# EXERCISE BRIEF
Every single entry that follows is to be retyped exactly.

Saved data entries:
-*-*-

Lemma runs_ld rd off base pa size h (Q : unit → Hart → Prop) :
  maps translate (csrs h Riscv.Satp) (gprs h base) pa size → 0 <= off → off + 8 <= size →
  Q tt (set_gprs (put rd (ld64 (memory h) (pa + off)) (gprs h)) h) → runs (execute (Ld rd off base)) h Q.
Proof.
  intros (H0 & H1 & Ht) Ho Hs HQ. cbn [Asm.execute]. unfold get_gpr, set_gpr. runs_step. runs_step.
  rewrite wrap_small by lia. runs_step. apply (runs_physical _ (pa + off)); [apply Ht; lia|].
  runs_step. runs_step. by runs_step.
Qed.

Lemma runs_saves base l pa size h (Q : unit → Hart → Prop) :
  maps translate (csrs h Riscv.Satp) (gprs h base) pa size → placed size l →
  Q tt (set_memory (saved (gprs h) pa l (memory h)) h) → runs (run (saves base l)) h Q.
Proof.
  intros Hm [Hl _]. revert h Hm; induction Hl as [|[r o] l Ho Hl IH]; intros h Hm HQ.
  - apply (runs_ret tt). by destruct h.
  - cbn [saves fmap list_fmap Asm.run fst snd]. runs_step. apply (runs_sd _ _ _ pa size); [done|apply Ho|apply Ho|].
    by apply IH.
Qed.

Lemma runs_restores base l pa size h (Q : unit → Hart → Prop) :
  maps translate (csrs h Riscv.Satp) (gprs h base) pa size → placed size l → base ≠ Zero →
  (∀ o, (base, o) ∈ l → ld64 (memory h) (pa + o) = gprs h base) →
  Q tt (set_gprs (restored (memory h) pa l (gprs h)) h) → runs (run (restores base l)) h Q.
Proof.
  intros Hm [Hl _] H0. revert h Hm; induction Hl as [|[r o] l Ho Hl IH]; intros h Hm Hb HQ.
  - apply (runs_ret tt). by destruct h.
  - cbn [restores fmap list_fmap Asm.run fst snd]. runs_step. apply (runs_ld _ _ _ pa size); [done|apply Ho|apply Ho|].
    assert (put r (ld64 (memory h) (pa + o)) (gprs h) base = gprs h base) as Eb.
    { destruct (decide (base = r)) as [<-|]; [|by apply put_ne]. rewrite put_eq, ld64_u64 by done. apply Hb. left. }
    apply IH; cbn [gprs csrs memory set_gprs].
    + by rewrite Eb.
    + intros o' Ho'. rewrite Eb. apply Hb. by right.
    + exact HQ.
Qed.

(** *** The routines *)

Lemma placed_context : placed 112 (slots 0 Context).
Proof. apply (bool_decide_unpack _). by vm_compute. Qed.

Lemma runs_switchContext h pao pan (Q : Z → Hart → Prop) :
  let m := saved (gprs h) pao (slots 0 Context) (memory h) in
  maps translate (csrs h Riscv.Satp) (gprs h A0) pao 112 → maps translate (csrs h Riscv.Satp) (gprs h A1) pan 112 →
  Q (ld64 m pan) (mkHart (restored m pan (slots 0 Context) (gprs h)) (csrs h) m) →
  runs (orfos_switchContext translate) h Q.
Proof.
  intros m Ho Hn HQ. unfold orfos_switchContext. runs_step.
  change switch_code with (saves A0 (slots 0 Context) ++ restores A1 (slots 0 Context)).
  apply runs_app. apply (runs_saves _ _ pao 112); [done|apply placed_context|].
  apply (runs_restores _ _ pan 112); [done|apply placed_context|done| |].
  - intros o Hin. by apply slot_of in Hin.
  - unfold ret, get_gpr. runs_step. cbn [gprs memory csrs set_gprs set_memory]. fold m.
    replace (restored m pan (slots 0 Context) (gprs h) Ra) with (ld64 m pan); [exact HQ|].
    symmetry. rewrite <- (Z.add_0_r pan) at 2. apply (restored_slot m pan _ _ (Ra, 0)); [|by left|done].
    apply (bool_decide_unpack _). by vm_compute.
Qed.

-*-*-

# TASK SOLUTION
Lemma runs_ld rd off base pa size h (Q : unit → Hart → Prop) :
  maps translate (csrs h Riscv.Satp) (gprs h base) pa size → 0 <= off → off + 8 <= size →
  Q tt (set_gprs (put rd (ld64 (memory h) (pa + off)) (gprs h)) h) → runs (execute (Ld rd off base)) h Q.
Proof.
  intros (H0 & H1 & Ht) Ho Hs HQ. cbn [Asm.execute]. unfold get_gpr, set_gpr. runs_step. runs_step.
  rewrite wrap_small by lia. runs_step. apply (runs_physical _ (pa + off)); [apply Ht; lia|].
  runs_step. runs_step. by runs_step.
Qed.

Lemma runs_saves base l pa size h (Q : unit → Hart → Prop) :
  maps translate (csrs h Riscv.Satp) (gprs h base) pa size → placed size l →
  Q tt (set_memory (saved (gprs h) pa l (memory h)) h) → runs (run (saves base l)) h Q.
Proof.
  intros Hm [Hl _]. revert h Hm; induction Hl as [|[r o] l Ho Hl IH]; intros h Hm HQ.
  - apply (runs_ret tt). by destruct h.
  - cbn [saves fmap list_fmap Asm.run fst snd]. runs_step. apply (runs_sd _ _ _ pa size); [done|apply Ho|apply Ho|].
    by apply IH.
Qed.

Lemma runs_restores base l pa size h (Q : unit → Hart → Prop) :
  maps translate (csrs h Riscv.Satp) (gprs h base) pa size → placed size l → base ≠ Zero →
  (∀ o, (base, o) ∈ l → ld64 (memory h) (pa + o) = gprs h base) →
  Q tt (set_gprs (restored (memory h) pa l (gprs h)) h) → runs (run (restores base l)) h Q.
Proof.
  intros Hm [Hl _] H0. revert h Hm; induction Hl as [|[r o] l Ho Hl IH]; intros h Hm Hb HQ.
  - apply (runs_ret tt). by destruct h.
  - cbn [restores fmap list_fmap Asm.run fst snd]. runs_step. apply (runs_ld _ _ _ pa size); [done|apply Ho|apply Ho|].
    assert (put r (ld64 (memory h) (pa + o)) (gprs h) base = gprs h base) as Eb.
    { destruct (decide (base = r)) as [<-|]; [|by apply put_ne]. rewrite put_eq, ld64_u64 by done. apply Hb. left. }
    apply IH; cbn [gprs csrs memory set_gprs].
    + by rewrite Eb.
    + intros o' Ho'. rewrite Eb. apply Hb. by right.
    + exact HQ.
Qed.

(** *** The routines *)

Lemma placed_context : placed 112 (slots 0 Context).
Proof. apply (bool_decide_unpack _). by vm_compute. Qed.

Lemma runs_switchContext h pao pan (Q : Z → Hart → Prop) :
  let m := saved (gprs h) pao (slots 0 Context) (memory h) in
  maps translate (csrs h Riscv.Satp) (gprs h A0) pao 112 → maps translate (csrs h Riscv.Satp) (gprs h A1) pan 112 →
  Q (ld64 m pan) (mkHart (restored m pan (slots 0 Context) (gprs h)) (csrs h) m) →
  runs (orfos_switchContext translate) h Q.
Proof.
  intros m Ho Hn HQ. unfold orfos_switchContext. runs_step.
  change switch_code with (saves A0 (slots 0 Context) ++ restores A1 (slots 0 Context)).
  apply runs_app. apply (runs_saves _ _ pao 112); [done|apply placed_context|].
  apply (runs_restores _ _ pan 112); [done|apply placed_context|done| |].
  - intros o Hin. by apply slot_of in Hin.
  - unfold ret, get_gpr. runs_step. cbn [gprs memory csrs set_gprs set_memory]. fold m.
    replace (restored m pan (slots 0 Context) (gprs h) Ra) with (ld64 m pan); [exact HQ|].
    symmetry. rewrite <- (Z.add_0_r pan) at 2. apply (restored_slot m pan _ _ (Ra, 0)); [|by left|done].
    apply (bool_decide_unpack _). by vm_compute.
Qed.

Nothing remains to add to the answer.